When there was no response, Abalone looked back and forth between the Brothers. “What are you not telling me?”

Vishous opened his mouth, but the Brother Butch raised his palm and shut him up. “Your role here with Wrath comes first.”

Abalone recoiled. “Are you saying that Paradise is ineligible because of my position here? Dearest Virgin Scribe, why didn’t you tell us—”

“We need you to understand that what’s going to happen is not all book learning. This is a preparation for war.”

“But the candidates don’t necessarily have to go fight down in the alleys during the program, correct?”

“What we’re worried about is here.” The Brother indicated the room. “We can’t have anything affect your relationship with Wrath and what you do for the King. Paradise is as welcome as anyone else in the program, but not if the prospect of her dropping out or being cut could create tension between us.”

Abalone exhaled in relief. “Do not worry about that. She succeeds or fails on her own merits. I expect no special treatment for her—and if she cannot keep up? Then she should be dismissed.”

In fact, although he would never say it aloud, he both prayed for, and expected, that to be the case. He did not look forward to Paradise being disappointed in herself or her efforts, but … the last thing he wanted for his daughter was her being exposed to any ugliness—or, God forbid, actually trying to fight in the war.

He couldn’t even fathom that last one.

“Worry not,” he reiterated, glancing at the Brothers and at the King. “All shall be well.”

The Brother Butch stared at Vishous. Then looked back. “You read the application, right?”

“She filled it out.”

“So you didn’t read it?”

“This is something she’s doing independently—as her father and ghardian, was I supposed to sign it?”

Vishous lit a hand-rolled. “You might want to be prepared, true?”

Abalone nodded. “I am. I promise you, I am.”

Paradise was a female gently raised in the proper traditions of the aristocracy. She’d been working on her physical conditioning for the last two months—quite diligently, actually—and he could feel the excitement rolling off of her as she wound up her duties here and prepared to exit her position. There was, however, a very good chance that after the orientation tomorrow evening, when the real work started, she would find herself either bowing out … or being asked to leave.

It was going to kill him to see her fail.

But better that than her dying out in the field just to prove the point that she was so much more than what her aristocratic station dictated.

As the pair of Brothers continued to look at him, Abalone lowered his head. “I know this is not going to go well for her. I am more than braced for that. I am not naive.”

After a moment, Butch said, “Okay. Fair enough.”

“Is there aught else, my lord?” Abalone asked the King.

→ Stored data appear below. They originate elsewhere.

(** A [float] field given what [round] returned. *)
Definition as_float (x : pynum) : float :=
  match x with
  | PInt z => float_of_Z z
  | PFloat f => f
  end.

(** An [Optional[str]] field of a model built from a dict: an absent key
    leaves the default [None]. *)
Definition optional_str_field (k : string) (kv : list (string * json))
  : option (option string) :=
  match assoc k kv with
  | None => Some None
  | Some v => as_optional_str v
  end.

Definition as_SoftwareUpdate (u : json) : option SoftwareUpdate :=
  match u with
  | JObj kv =>
      match optional_str_field "title" kv, optional_str_field "version" kv,
            optional_str_field "id" kv with
      | Some t, Some v, Some i => Some {| su_title := t; su_version := v; su_id := i |}
      | _, _, _ => None
      end
  | _ => None
  end.

(** The value of a member of [UpdateStatus], a [str] itself. *)
Definition status_name (s : UpdateStatus) : string :=
  match s with
  | UP_TO_DATE => "up_to_date"
  | PENDING => "pending"
  | NO_INFO => "no_info"
  end.

Definition as_status (v : json) : option UpdateStatus :=
  match v with
  | JStr s =>
      if (s =? "up_to_date")%string then Some UP_TO_DATE
      else if (s =? "pending")%string then Some PENDING
      else if (s =? "no_info")%string then Some NO_INFO
      else None
  | _ => None
  end.

(** A [DeviceUpdateInfo] built from a dict: [deviceId] and [status] are
    required, [pendingSoftwareUpdates] defaults to the empty list. *)
Definition as_DeviceUpdateInfo (d : json) : option DeviceUpdateInfo :=
  match d with
  | JObj kv =>
      match assoc "deviceId" kv, assoc "status" kv with
      | Some id, Some st =>
          match as_str id,
                match assoc "pendingSoftwareUpdates" kv with
                | None => Some []
                | Some (JArr l) => as_list as_SoftwareUpdate l
                | Some _ => None
                end,
                as_status st with
          | Some i, Some us, Some s_ =>
              Some {| dui_deviceId := i; dui_pendingSoftwareUpdates := us;
                      dui_status := s_ |}
          | _, _, _ => None
          end
      | _, _ => None
      end
  | _ => None
  end.

Section Models.
(** [str(e)] of the [ValidationError] of a model: a text made from the name
    of the model and from the values given to the fields it can refuse. *)
Variable validation_text : string -> list (string * json) -> string.

Definition refused {A} (model : string) (fields : list (string * json)) : result A :=
  Raise (ValidationError (validation_text model fields)).

(** [PlatformStats(platform=..., count=..., percentage=...)]. *)
Definition new_PlatformStats (platform_ : json) (count : Z) (pct : pynum)
  : result PlatformStats :=
  match as_str platform_ with
  | Some p => Ok {| ps_platform := p; ps_count := count; ps_percentage := as_float pct |}
  | None => refused "PlatformStats" [("platform", platform_)]
  end.

(** [UpdateStatusStats(status=..., count=..., percentage=...)], on a key of
    [status_counts]: no field can be refused. *)
Definition new_UpdateStatusStats (s : UpdateStatus) (count : Z) (pct : pynum)
  : UpdateStatusStats :=
  {| us_status := s; us_count := count; us_percentage := as_float pct |}.

(** [DeviceWithPendingUpdates(device_id=..., device_name=..., platform=...,
    pending_updates_count=..., pending_updates=...)]. *)
Definition new_DeviceWithPendingUpdates (id name platform_ : json) (count : Z)
    (titles : list json) : result DeviceWithPendingUpdates :=
  match as_str id, as_optional_str name, as_optional_str platform_,
        as_list as_str titles with
  | Some i, Some n, Some p, Some ts =>
      Ok {| device_id := i; device_name := n; platform := p;
            pending_updates_count := count; pending_updates := ts |}
  | _, _, _, _ =>
      refused "DeviceWithPendingUpdates"
              [("device_id", id); ("device_name", name); ("platform", platform_);
               ("pending_updates", JArr titles)]
  end.

(** [UpdatesListResponse(items=..., nextAnchor=..., total=...)], on a list of
    dicts. *)
Definition new_UpdatesListResponse (items : list json) (next_anchor : json) (total : Z)
  : result UpdatesListResponse :=
  match as_list as_DeviceUpdateInfo items, as_optional_str next_anchor with
  | Some infos, Some next =>
      Ok {| ul_items := infos; ul_nextAnchor := next; ul_total := total |}
  | _, _ =>
      refused "UpdatesListResponse" [("items", JArr items); ("nextAnchor", next_anchor)]
  end.

(** *** [get_statistics] of [main.py] *)

(** [status_counts = {"up_to_date": 0, "pending": 0, "no_info": 0}]. *)
Record status_counts : Type := {
  up_to_date : Z;
  pending : Z;
  no_info : Z
}.

(** [sum(1 for d in devices if d.get("online", False))]. *)
Definition count_online (devices : list json) : result Z :=
  fold_result (fun n d =>
                 online <~ py_get d "online" (JBool false) ;;
                 Ok (if truthy online then n + 1 else n))
              devices 0.

(** [platform_counts[platform] = platform_counts.get(platform, 0) + 1]. *)
Definition count_platform (counts : pydict Z) (platform_ : json) : result (pydict Z) :=
  found <~ dict_find platform_ counts ;;
  Ok (dict_set platform_ (match found with Some n => n | None => 0 end + 1) counts).

Definition platform_counts (devices : list json) : result (pydict Z) :=
  fold_result (fun counts device =>
                 platform_ <~ py_get device "platform" (JStr "Unknown") ;;
                 count_platform counts platform_)
              devices [].

(** [[u.get("title", "Unknown") for u in pending]]. *)
Definition pending_titles (pending_ : json) : result (list json) :=
  us <~ py_iter pending_ ;;
  map_result (fun u => py_get u "title" (JStr "Unknown")) us.

(** Body of the loop [for device in devices] that fills [status_counts] and
    [pending_details]. *)
Definition visit_device (by_device : pydict json)
    (acc : status_counts * list DeviceWithPendingUpdates) (device : json)
  : result (status_counts * list DeviceWithPendingUpdates) :=
  let (counts, details) := acc in
  id <~ py_get device "id" JNull ;;
  found <~ dict_find id by_device ;;
  match found with
  | Some update_info =>
      pending_ <~ py_get update_info "pendingSoftwareUpdates" (JArr []) ;;
      if truthy pending_ then
        let counts' := {| up_to_date := up_to_date counts;
                          pending := pending counts + 1;
                          no_info := no_info counts |} in
        name <~ py_get device "name" JNull ;;
        platform_ <~ py_get device "platform" JNull ;;
        n <~ py_len pending_ ;;
        titles <~ pending_titles pending_ ;;
        detail <~ new_DeviceWithPendingUpdates id name platform_ n titles ;;
        Ok (counts', details ++ [detail])
      else
        Ok ({| up_to_date := up_to_date counts + 1;
               pending := pending counts;
               no_info := no_info counts |}, details)
  | None =>
      Ok ({| up_to_date := up_to_date counts;
             pending := pending counts;
             no_info := no_info counts + 1 |}, details)
  end.

(** The statistics, from the two drained collections to the response (the
    [generated_at] stamp aside). *)
Definition compute_statistics (devices updates : list json) : result StatisticsResponse :=
  by_device <~ updates_by_device updates ;;
  let total := Z.of_nat (List.length devices) in
  online <~ count_online devices ;;
  let offline := total - online in
  pcounts <~ platform_counts devices ;;
  platform_stats <~ map_result (fun pc => new_PlatformStats (fst pc) (snd pc)
                                            (percentage (snd pc) total))
                               pcounts ;;
  visited <~ fold_result (visit_device by_device) devices
               ({| up_to_date := 0; pending := 0; no_info := 0 |}, []) ;;
  let (counts, pending_details) := visited in
  let status_stats :=
    map (fun sc => new_UpdateStatusStats (fst sc) (snd sc) (percentage (snd sc) total))
        [(UP_TO_DATE, up_to_date counts); (PENDING, pending counts);
         (NO_INFO, no_info counts)] in
  Ok {| total_devices := total;
        devices_online := online;
        devices_offline := offline;
        devices_with_updates := Z.of_nat (List.length updates);
        devices_up_to_date := up_to_date counts;
        devices_with_pending_updates := pending counts;
        devices_by_platform := platform_stats;
        devices_by_status := status_stats;
        devices_with_pending_details := pending_details |}.

(** The endpoint [GET /statistics]: both drains, then the computation; any
    exception becomes a 500. *)
Definition get_statistics (fuel : nat) (w : world)
  : option (result StatisticsResponse * world) :=
  let failed (e : exn) :=
    Raise (HTTPException 500 ("Failed to generate statistics: " ++ str_exn e)%string) in
  match get_all_devices Httpx fuel w with
  | None => None
  | Some (Raise e, w1) => Some (failed e, w1)
  | Some (Ok devices, w1) =>
      match get_all_software_updates Httpx fuel w1 with
      | None => None
      | Some (Raise e, w2) => Some (failed e, w2)
      | Some (Ok updates, w2) =>
          match compute_statistics devices updates with
          | Ok st => Some (Ok st, w2)
          | Raise e => Some (failed e, w2)
          end
      end
  end.
End Models.

(** *** [analyze_update_status] of [monitor_updates.py] *)

Definition label_pending : string := "Mises à jour en attente".
Definition label_up_to_date : string := "À jour".
Definition label_no_info : string := "Pas d'information".

Record update_detail : Type := {
  d_device_id : json;
  d_device_name : json;
  d_platform : json;
  d_status : string;
  d_pending_updates : Z;
  d_pending_update_names : list json
}.

(** The [stats] dict, one field per key. *)
Record analysis : Type := {
  a_total_devices : Z;
  a_devices_with_updates : Z;
  a_devices_up_to_date : Z;
  a_devices_with_pending_updates : Z;
  a_devices_by_status : pydict Z;
  a_devices_by_platform : pydict Z;
  a_update_details : list update_detail
}.

(** [d[k] += 1] on a [defaultdict(int)]. *)
Definition incr_key (k : json) (d : pydict Z) : result (pydict Z) :=
  count_platform d k.

Definition analyze_device (by_device : pydict json) (stats : analysis) (device : json)
  : result analysis :=
  id <~ py_get device "id" JNull ;;
  name <~ py_get device "name" (JStr "Unknown") ;;
  platform_ <~ py_get device "platform" (JStr "Unknown") ;;
  by_platform <~ incr_key platform_ (a_devices_by_platform stats) ;;
  found <~ dict_find id by_device ;;
  match found with
  | Some update_info =>
      let with_updates := a_devices_with_updates stats + 1 in
      pending_ <~ py_get update_info "pendingSoftwareUpdates" (JArr []) ;;
      let is_pending := truthy pending_ in
      let status := if is_pending then label_pending else label_up_to_date in
      by_status <~ incr_key (JStr status) (a_devices_by_status stats) ;;
      n <~ py_len pending_ ;;
      names <~ pending_titles pending_ ;;
      Ok {| a_total_devices := a_total_devices stats;
            a_devices_with_updates := with_updates;
            a_devices_up_to_date :=
              if is_pending then a_devices_up_to_date stats
              else a_devices_up_to_date stats + 1;
            a_devices_with_pending_updates :=
              if is_pending then a_devices_with_pending_updates stats + 1
              else a_devices_with_pending_updates stats;
            a_devices_by_status := by_status;
            a_devices_by_platform := by_platform;
            a_update_details :=
              a_update_details stats
              ++ [{| d_device_id := id; d_device_name := name;
                     d_platform := platform_; d_status := status;
                     d_pending_updates := n; d_pending_update_names := names |}] |}
  | None =>
      by_status <~ incr_key (JStr label_no_info) (a_devices_by_status stats) ;;
      Ok {| a_total_devices := a_total_devices stats;
            a_devices_with_updates := a_devices_with_updates stats;
            a_devices_up_to_date := a_devices_up_to_date stats;
            a_devices_with_pending_updates := a_devices_with_pending_updates stats;
            a_devices_by_status := by_status;
            a_devices_by_platform := by_platform;
            a_update_details := a_update_details stats |}
  end.

Definition analyze_update_status (devices updates : list json) : result analysis :=
  by_device <~ updates_by_device updates ;;
  fold_result (analyze_device by_device) devices
    {| a_total_devices := Z.of_nat (List.length devices);
       a_devices_with_updates := 0;
       a_devices_up_to_date := 0;
       a_devices_with_pending_updates := 0;
       a_devices_by_status := [];
       a_devices_by_platform := [];
       a_update_details := [] |}.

When Wrath shook his head, Abalone bowed to each of them. “Thank you for your concern. Paradise is my most precious one—all that is left of my beloved shellan. I know she shall be in kind and fair hands on the morrow.”

As he turned to leave, the Brothers remained grim, but then again, he was not privy to what was going on with the war—and there was always something. The fighting and the strategy were nothing he had ever been involved with, and for that he was grateful.

Just as he would be if Paradise left that program.

Verily, he wished her mahmen were still alive. Perhaps this all would be moot if his shellan had been present to talk some sense into the girl.

Opening the double doors, he heard a clattering in the waiting area. “Paradise?”

He strode across the foyer, and as he rounded the corner into the parlor, his daughter straightened from picking up red pens that had been knocked off the desk.

“Is all well?” he asked.

Her eyes met his. “Is it? Are you allowing me to go tomorrow night?”

Abalone smiled—and tried to keep the sadness out of his eyes, his voice. “Of course. You’re in the program, that was decided months ago.”

She ran over and embraced him, holding on tight, as if she had been convinced she was going to be denied what she wanted so badly.

Embracing his daughter, Abalone was vaguely aware of the Brothers and the King leaving out the front door. He paid them no mind.

He was too busy wishing he could save his daughter from any and all disappointment. That was not among the parenting skills he had been granted upon her birth, however.

Oh, how he wished his shellan were here with them instead of in the Fade.

She would have handled all of this better.

Standing over the horrifically injured female, Marissa closed her eyes as she got Manny’s voice mail for the third time. What the hell was going on at the clinic?

Just as she was about to redial, her phone began to ring. “Thank God—Manny? Manny?”

Something about the tone of her voice caused the wounded female to stir, her bloody face moving against the sofa cushions. God, the sound of that wheezing rattle was enough to make the heart skip beats.

“No, it’s Ehlena,” said the voice in her ear. “Manny and Jane are doing emergency surgery on Tohr. He has a compound fracture of the femur and I have to head back into the OR. Is there something wrong?”

“How long are they going to be?” she asked.